** Entries provided follows **

(** * plmem: a character device that maps a physical memory region

    Shallow embedding of [plmem.c] (Linux platform driver for FPGA memory
    tests) and the properties of its probe / publish / map / teardown paths.

    The driver is a client of kernel services that live outside this
    repository: the character-device number table ([fs/char_dev.c]), the
    cdev map, the device class, devres allocation, firmware properties, the
    log, and the memory-management helpers used by [mmap].  They are modelled
    in the first part, as small executable state transformers over a record
    [kernel]; the second part is the driver itself, function by function,
    followed by the states and the sample devices the statements refer to;
    the third part holds the theorems, and the fourth runs them on the
    samples. *)

From Stdlib Require Import ZArith String Ascii List Lia Bool.
From stdpp Require Import base list gmap strings.

Local Open Scope Z_scope.

(* ===================================================================== *)
(** * Part 1: the kernel services the driver calls                        *)
(* ===================================================================== *)

(** ** Error numbers ([linux/errno.h]) *)

Inductive errno := ENOMEM | EBUSY | EEXIST | ENODEV | EINVAL | ENOTTY.

Definition errno_val (e : errno) : Z :=
  match e with
  | ENOMEM => 12 | EBUSY => 16 | EEXIST => 17
  | ENODEV => 19 | EINVAL => 22 | ENOTTY => 25
  end.

(** [-E]: the value a failing kernel call returns. *)
Definition neg (e : errno) : Z := - errno_val e.

(** ** Machine integers *)

Definition u32 (x : Z) : Z := x mod 2 ^ 32.
Definition s32 (x : Z) : Z := (x + 2 ^ 31) mod 2 ^ 32 - 2 ^ 31.

(** [unsigned long] and [resource_size_t] on an LP64 target. *)
Definition BITS_PER_LONG : Z := 64.
Definition ulong (x : Z) : Z := x mod 2 ^ BITS_PER_LONG.

(** ** Device numbers ([linux/kdev_t.h]) *)

Definition MINORBITS : Z := 20.
Definition MINORMASK : Z := Z.shiftl 1 MINORBITS - 1.
Definition MAJOR (dev : Z) : Z := Z.shiftr dev MINORBITS.
Definition MINOR (dev : Z) : Z := Z.land dev MINORMASK.
Definition MKDEV (ma mi : Z) : Z := u32 (Z.lor (Z.shiftl ma MINORBITS) mi).

(** ** Pointers

    Objects obtained from [devm_kzalloc] live in a heap indexed by
    allocation order; a pointer is the index, [None] is [NULL]. *)

Definition ptr := nat.

(** [&data->cdev_command]: the address of the [struct cdev] embedded in the
    [struct plmem_data] at [p]. *)
Inductive cdev_ptr := cdev_command_of (p : ptr).

(** [container_of(c, struct plmem_data, cdev_command)]. *)
Definition container_of (c : cdev_ptr) : ptr :=
  match c with cdev_command_of p => p end.

(** ** The driver's per-device object

    [struct plmem_data] and [enum plmem_mode] are declared by the driver; they
    are stated here because the kernel state holds the heap they live in. *)

Inductive plmem_mode := noncached | writecombine | cached.

Inductive file_operations := plmem_fops_table.
Inductive module := THIS_MODULE.

Record cdev := {
  ops : option file_operations;
  owner : option module;
  cdev_dev : Z;
  cdev_count : Z
}.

** End of Entries provided **

Work order:
Please write out exactly the lines from the start of the data through the line that contains "Local Open Scope Z_scope.", both ends included, and nothing else.

Reply to the task:
(** * plmem: a character device that maps a physical memory region

    Shallow embedding of [plmem.c] (Linux platform driver for FPGA memory
    tests) and the properties of its probe / publish / map / teardown paths.

    The driver is a client of kernel services that live outside this
    repository: the character-device number table ([fs/char_dev.c]), the
    cdev map, the device class, devres allocation, firmware properties, the
    log, and the memory-management helpers used by [mmap].  They are modelled
    in the first part, as small executable state transformers over a record
    [kernel]; the second part is the driver itself, function by function,
    followed by the states and the sample devices the statements refer to;
    the third part holds the theorems, and the fourth runs them on the
    samples. *)

From Stdlib Require Import ZArith String Ascii List Lia Bool.
From stdpp Require Import base list gmap strings.

Local Open Scope Z_scope.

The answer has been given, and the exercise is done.